Adjacent cross-coupling synchronous formation control with collision avoidance for multiple ships under unknown disturbances

doi: 10.19818/j.cnki.1671-1637.2023.06.021
  • 1.

    College of Marine Electrical Engineering, Dalian Maritime University, Dalian 116026, Liaoning, China

  • 2.

    School of Mechanical and Electrical Engineering, Shaoxing University, Shaoxing 312000, Zhejiang, China

Funds:

National Natural Science Foundation of China 52101298

National Natural Science Foundation of China 52201409

China Postdoctoral Science Foundation 2019M661082

Fundamental Research Funds for the Central Universities 3132022104

Natural Science Foundation of Zhejiang Province LQ22E090007

Dalian Innovative Support Project for High-Level Talents 2023RQ066

More Information
  • Author Bio:

    TUO Yu-long(1990-), male, associate professor, PhD, tuoyulong@dlmu.edu.cn

  • Received Date: 2023-06-17
  • Publish Date: 2023-12-25
    Abstract
  • In view of the poor synchronization performance and obstacle collision risk during formation navigation under unknown marine disturbances, a distributed adjacent cross-coupling synchronous formation robust control method with collision avoidance was proposed for multiple ships, and an adjacent cross-coupling synchronous control strategy was proposed to achieve higher synchronous control accuracy, and the unknown marine disturbances were estimated by the neural network.

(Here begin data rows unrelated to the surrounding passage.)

Definition with_vertices_size (v : Z) (s : Scene) : Scene :=
  {| use_hwrt_ := use_hwrt_ s; use_bindless_ := use_bindless_ s; use_tex_compression_ :=
     use_tex_compression_ s; nodes_ := nodes_ s; tris_size_ := tris_size_ s; tri_indices_ :=
     tri_indices_ s; tri_materials_ := tri_materials_ s; tri_materials_cpu_ :=
     tri_materials_cpu_ s; transforms_ := transforms_ s; meshes_ := meshes_ s;
     mesh_instances_ := mesh_instances_ s; mi_indices_ := mi_indices_ s; vertices_size_ :=
     v; vtx_indices_ := vtx_indices_ s; materials_ := materials_ s; atlas_textures_ :=
     atlas_textures_ s; tex_atlases_ := tex_atlases_ s; lights_ := lights_ s; li_indices_ :=
     li_indices_ s; visible_lights_ := visible_lights_ s; blocker_lights_ := blocker_lights_
     s; env_ := env_ s; env_map_light_ := env_map_light_ s; physical_sky_texture_ :=
     physical_sky_texture_ s; env_map_qtree_ := env_map_qtree_ s; macro_nodes_start_ :=
     macro_nodes_start_ s; macro_nodes_count_ := macro_nodes_count_ s; tlas_root_node_ :=
     tlas_root_node_ s; log_ := log_ s |}.

Definition with_vtx_indices (v : list Z) (s : Scene) : Scene :=
  {| use_hwrt_ := use_hwrt_ s; use_bindless_ := use_bindless_ s; use_tex_compression_ :=
     use_tex_compression_ s; nodes_ := nodes_ s; tris_size_ := tris_size_ s; tri_indices_ :=
     tri_indices_ s; tri_materials_ := tri_materials_ s; tri_materials_cpu_ :=
     tri_materials_cpu_ s; transforms_ := transforms_ s; meshes_ := meshes_ s;
     mesh_instances_ := mesh_instances_ s; mi_indices_ := mi_indices_ s; vertices_size_ :=
     vertices_size_ s; vtx_indices_ := v; materials_ := materials_ s; atlas_textures_ :=
     atlas_textures_ s; tex_atlases_ := tex_atlases_ s; lights_ := lights_ s; li_indices_ :=
     li_indices_ s; visible_lights_ := visible_lights_ s; blocker_lights_ := blocker_lights_
     s; env_ := env_ s; env_map_light_ := env_map_light_ s; physical_sky_texture_ :=
     physical_sky_texture_ s; env_map_qtree_ := env_map_qtree_ s; macro_nodes_start_ :=
     macro_nodes_start_ s; macro_nodes_count_ := macro_nodes_count_ s; tlas_root_node_ :=
     tlas_root_node_ s; log_ := log_ s |}.

Definition with_materials (v : SparseStorage.t material_t) (s : Scene) : Scene :=
  {| use_hwrt_ := use_hwrt_ s; use_bindless_ := use_bindless_ s; use_tex_compression_ :=
     use_tex_compression_ s; nodes_ := nodes_ s; tris_size_ := tris_size_ s; tri_indices_ :=
     tri_indices_ s; tri_materials_ := tri_materials_ s; tri_materials_cpu_ :=
     tri_materials_cpu_ s; transforms_ := transforms_ s; meshes_ := meshes_ s;
     mesh_instances_ := mesh_instances_ s; mi_indices_ := mi_indices_ s; vertices_size_ :=
     vertices_size_ s; vtx_indices_ := vtx_indices_ s; materials_ := v; atlas_textures_ :=
     atlas_textures_ s; tex_atlases_ := tex_atlases_ s; lights_ := lights_ s; li_indices_ :=
     li_indices_ s; visible_lights_ := visible_lights_ s; blocker_lights_ := blocker_lights_
     s; env_ := env_ s; env_map_light_ := env_map_light_ s; physical_sky_texture_ :=
     physical_sky_texture_ s; env_map_qtree_ := env_map_qtree_ s; macro_nodes_start_ :=
     macro_nodes_start_ s; macro_nodes_count_ := macro_nodes_count_ s; tlas_root_node_ :=
     tlas_root_node_ s; log_ := log_ s |}.

Definition with_atlas_textures (v : SparseStorage.t atlas_texture_t) (s : Scene) : Scene :=
  {| use_hwrt_ := use_hwrt_ s; use_bindless_ := use_bindless_ s; use_tex_compression_ :=
     use_tex_compression_ s; nodes_ := nodes_ s; tris_size_ := tris_size_ s; tri_indices_ :=
     tri_indices_ s; tri_materials_ := tri_materials_ s; tri_materials_cpu_ :=
     tri_materials_cpu_ s; transforms_ := transforms_ s; meshes_ := meshes_ s;
     mesh_instances_ := mesh_instances_ s; mi_indices_ := mi_indices_ s; vertices_size_ :=
     vertices_size_ s; vtx_indices_ := vtx_indices_ s; materials_ := materials_ s;
     atlas_textures_ := v; tex_atlases_ := tex_atlases_ s; lights_ := lights_ s; li_indices_
     := li_indices_ s; visible_lights_ := visible_lights_ s; blocker_lights_ :=
     blocker_lights_ s; env_ := env_ s; env_map_light_ := env_map_light_ s;
     physical_sky_texture_ := physical_sky_texture_ s; env_map_qtree_ := env_map_qtree_ s;
     macro_nodes_start_ := macro_nodes_start_ s; macro_nodes_count_ := macro_nodes_count_ s;
     tlas_root_node_ := tlas_root_node_ s; log_ := log_ s |}.

Definition with_tex_atlases (v : list atlas_state) (s : Scene) : Scene :=
  {| use_hwrt_ := use_hwrt_ s; use_bindless_ := use_bindless_ s; use_tex_compression_ :=
     use_tex_compression_ s; nodes_ := nodes_ s; tris_size_ := tris_size_ s; tri_indices_ :=
     tri_indices_ s; tri_materials_ := tri_materials_ s; tri_materials_cpu_ :=
     tri_materials_cpu_ s; transforms_ := transforms_ s; meshes_ := meshes_ s;
     mesh_instances_ := mesh_instances_ s; mi_indices_ := mi_indices_ s; vertices_size_ :=
     vertices_size_ s; vtx_indices_ := vtx_indices_ s; materials_ := materials_ s;
     atlas_textures_ := atlas_textures_ s; tex_atlases_ := v; lights_ := lights_ s;
     li_indices_ := li_indices_ s; visible_lights_ := visible_lights_ s; blocker_lights_ :=
     blocker_lights_ s; env_ := env_ s; env_map_light_ := env_map_light_ s;
     physical_sky_texture_ := physical_sky_texture_ s; env_map_qtree_ := env_map_qtree_ s;
     macro_nodes_start_ := macro_nodes_start_ s; macro_nodes_count_ := macro_nodes_count_ s;
     tlas_root_node_ := tlas_root_node_ s; log_ := log_ s |}.

Definition with_lights (v : SparseStorage.t light_t) (s : Scene) : Scene :=
  {| use_hwrt_ := use_hwrt_ s; use_bindless_ := use_bindless_ s; use_tex_compression_ :=
     use_tex_compression_ s; nodes_ := nodes_ s; tris_size_ := tris_size_ s; tri_indices_ :=
     tri_indices_ s; tri_materials_ := tri_materials_ s; tri_materials_cpu_ :=
     tri_materials_cpu_ s; transforms_ := transforms_ s; meshes_ := meshes_ s;
     mesh_instances_ := mesh_instances_ s; mi_indices_ := mi_indices_ s; vertices_size_ :=
     vertices_size_ s; vtx_indices_ := vtx_indices_ s; materials_ := materials_ s;
     atlas_textures_ := atlas_textures_ s; tex_atlases_ := tex_atlases_ s; lights_ := v;
     li_indices_ := li_indices_ s; visible_lights_ := visible_lights_ s; blocker_lights_ :=
     blocker_lights_ s; env_ := env_ s; env_map_light_ := env_map_light_ s;
     physical_sky_texture_ := physical_sky_texture_ s; env_map_qtree_ := env_map_qtree_ s;
     macro_nodes_start_ := macro_nodes_start_ s; macro_nodes_count_ := macro_nodes_count_ s;
     tlas_root_node_ := tlas_root_node_ s; log_ := log_ s |}.

Definition with_li_indices (v : list Z) (s : Scene) : Scene :=
  {| use_hwrt_ := use_hwrt_ s; use_bindless_ := use_bindless_ s; use_tex_compression_ :=
     use_tex_compression_ s; nodes_ := nodes_ s; tris_size_ := tris_size_ s; tri_indices_ :=
     tri_indices_ s; tri_materials_ := tri_materials_ s; tri_materials_cpu_ :=
     tri_materials_cpu_ s; transforms_ := transforms_ s; meshes_ := meshes_ s;
     mesh_instances_ := mesh_instances_ s; mi_indices_ := mi_indices_ s; vertices_size_ :=
     vertices_size_ s; vtx_indices_ := vtx_indices_ s; materials_ := materials_ s;
     atlas_textures_ := atlas_textures_ s; tex_atlases_ := tex_atlases_ s; lights_ :=
     lights_ s; li_indices_ := v; visible_lights_ := visible_lights_ s; blocker_lights_ :=
     blocker_lights_ s; env_ := env_ s; env_map_light_ := env_map_light_ s;
     physical_sky_texture_ := physical_sky_texture_ s; env_map_qtree_ := env_map_qtree_ s;
     macro_nodes_start_ := macro_nodes_start_ s; macro_nodes_count_ := macro_nodes_count_ s;
     tlas_root_node_ := tlas_root_node_ s; log_ := log_ s |}.

Definition with_visible_lights (v : list Z) (s : Scene) : Scene :=
  {| use_hwrt_ := use_hwrt_ s; use_bindless_ := use_bindless_ s; use_tex_compression_ :=
     use_tex_compression_ s; nodes_ := nodes_ s; tris_size_ := tris_size_ s; tri_indices_ :=
     tri_indices_ s; tri_materials_ := tri_materials_ s; tri_materials_cpu_ :=
     tri_materials_cpu_ s; transforms_ := transforms_ s; meshes_ := meshes_ s;
     mesh_instances_ := mesh_instances_ s; mi_indices_ := mi_indices_ s; vertices_size_ :=
     vertices_size_ s; vtx_indices_ := vtx_indices_ s; materials_ := materials_ s;
     atlas_textures_ := atlas_textures_ s; tex_atlases_ := tex_atlases_ s; lights_ :=
     lights_ s; li_indices_ := li_indices_ s; visible_lights_ := v; blocker_lights_ :=
     blocker_lights_ s; env_ := env_ s; env_map_light_ := env_map_light_ s;
     physical_sky_texture_ := physical_sky_texture_ s; env_map_qtree_ := env_map_qtree_ s;
     macro_nodes_start_ := macro_nodes_start_ s; macro_nodes_count_ := macro_nodes_count_ s;
     tlas_root_node_ := tlas_root_node_ s; log_ := log_ s |}.

Definition with_blocker_lights (v : list Z) (s : Scene) : Scene :=
  {| use_hwrt_ := use_hwrt_ s; use_bindless_ := use_bindless_ s; use_tex_compression_ :=
     use_tex_compression_ s; nodes_ := nodes_ s; tris_size_ := tris_size_ s; tri_indices_ :=
     tri_indices_ s; tri_materials_ := tri_materials_ s; tri_materials_cpu_ :=
     tri_materials_cpu_ s; transforms_ := transforms_ s; meshes_ := meshes_ s;
     mesh_instances_ := mesh_instances_ s; mi_indices_ := mi_indices_ s; vertices_size_ :=
     vertices_size_ s; vtx_indices_ := vtx_indices_ s; materials_ := materials_ s;
     atlas_textures_ := atlas_textures_ s; tex_atlases_ := tex_atlases_ s; lights_ :=
     lights_ s; li_indices_ := li_indices_ s; visible_lights_ := visible_lights_ s;
     blocker_lights_ := v; env_ := env_ s; env_map_light_ := env_map_light_ s;
     physical_sky_texture_ := physical_sky_texture_ s; env_map_qtree_ := env_map_qtree_ s;
     macro_nodes_start_ := macro_nodes_start_ s; macro_nodes_count_ := macro_nodes_count_ s;
     tlas_root_node_ := tlas_root_node_ s; log_ := log_ s |}.

Definition with_env (v : environment_t) (s : Scene) : Scene :=
  {| use_hwrt_ := use_hwrt_ s; use_bindless_ := use_bindless_ s; use_tex_compression_ :=
     use_tex_compression_ s; nodes_ := nodes_ s; tris_size_ := tris_size_ s; tri_indices_ :=
     tri_indices_ s; tri_materials_ := tri_materials_ s; tri_materials_cpu_ :=
     tri_materials_cpu_ s; transforms_ := transforms_ s; meshes_ := meshes_ s;
     mesh_instances_ := mesh_instances_ s; mi_indices_ := mi_indices_ s; vertices_size_ :=
     vertices_size_ s; vtx_indices_ := vtx_indices_ s; materials_ := materials_ s;
     atlas_textures_ := atlas_textures_ s; tex_atlases_ := tex_atlases_ s; lights_ :=
     lights_ s; li_indices_ := li_indices_ s; visible_lights_ := visible_lights_ s;
     blocker_lights_ := blocker_lights_ s; env_ := v; env_map_light_ := env_map_light_ s;
     physical_sky_texture_ := physical_sky_texture_ s; env_map_qtree_ := env_map_qtree_ s;
     macro_nodes_start_ := macro_nodes_start_ s; macro_nodes_count_ := macro_nodes_count_ s;
     tlas_root_node_ := tlas_root_node_ s; log_ := log_ s |}.

Definition with_env_map_light (v : Z) (s : Scene) : Scene :=
  {| use_hwrt_ := use_hwrt_ s; use_bindless_ := use_bindless_ s; use_tex_compression_ :=
     use_tex_compression_ s; nodes_ := nodes_ s; tris_size_ := tris_size_ s; tri_indices_ :=
     tri_indices_ s; tri_materials_ := tri_materials_ s; tri_materials_cpu_ :=
     tri_materials_cpu_ s; transforms_ := transforms_ s; meshes_ := meshes_ s;
     mesh_instances_ := mesh_instances_ s; mi_indices_ := mi_indices_ s; vertices_size_ :=
     vertices_size_ s; vtx_indices_ := vtx_indices_ s; materials_ := materials_ s;
     atlas_textures_ := atlas_textures_ s; tex_atlases_ := tex_atlases_ s; lights_ :=
     lights_ s; li_indices_ := li_indices_ s; visible_lights_ := visible_lights_ s;
     blocker_lights_ := blocker_lights_ s; env_ := env_ s; env_map_light_ := v;
     physical_sky_texture_ := physical_sky_texture_ s; env_map_qtree_ := env_map_qtree_ s;
     macro_nodes_start_ := macro_nodes_start_ s; macro_nodes_count_ := macro_nodes_count_ s;
     tlas_root_node_ := tlas_root_node_ s; log_ := log_ s |}.

Definition with_physical_sky_texture (v : Z) (s : Scene) : Scene :=
  {| use_hwrt_ := use_hwrt_ s; use_bindless_ := use_bindless_ s; use_tex_compression_ :=
     use_tex_compression_ s; nodes_ := nodes_ s; tris_size_ := tris_size_ s; tri_indices_ :=
     tri_indices_ s; tri_materials_ := tri_materials_ s; tri_materials_cpu_ :=
     tri_materials_cpu_ s; transforms_ := transforms_ s; meshes_ := meshes_ s;
     mesh_instances_ := mesh_instances_ s; mi_indices_ := mi_indices_ s; vertices_size_ :=
     vertices_size_ s; vtx_indices_ := vtx_indices_ s; materials_ := materials_ s;
     atlas_textures_ := atlas_textures_ s; tex_atlases_ := tex_atlases_ s; lights_ :=
     lights_ s; li_indices_ := li_indices_ s; visible_lights_ := visible_lights_ s;
     blocker_lights_ := blocker_lights_ s; env_ := env_ s; env_map_light_ := env_map_light_
     s; physical_sky_texture_ := v; env_map_qtree_ := env_map_qtree_ s; macro_nodes_start_
     := macro_nodes_start_ s; macro_nodes_count_ := macro_nodes_count_ s; tlas_root_node_ :=
     tlas_root_node_ s; log_ := log_ s |}.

In order to effectively prevent collision risks between ships and obstacles, as well as between ships, the artificial potential field method was applied to the multi-ship formation control system. The effectiveness of the proposed method was tested by simulating the parallel formation navigation scenarios of five ships facing multiple obstacles and unknown marine disturbances. Research results show that all ships can navigate in the expected formation after safely avoiding the obstacles in considering obstacles and external marine disturbances. After about 9 s, the ships can reach consistent velocities. Although the velocities of the ships fluctuate slightly when there are obstacles, the ships are able to continue navigating with consistent velocity after 30 s. Besides, there also exist small oscillations in the position and velocity tracking errors, position synchronization errors of adjacent ships, and neural network approximation errors. However, these errors can eventually converge to 0 after 30 s, ensuring the synchronization of the position and velocity information of the five ships. Therefore, the proposed method can not only solve the problem of poor synchronization performance when ships are sailing in formation under unknown marine disturbances, but also effectively reduce the collision risk between ships and obstacles, as well as between ships. To some extent, the autonomy and safety of the ships during formation navigation have been improved.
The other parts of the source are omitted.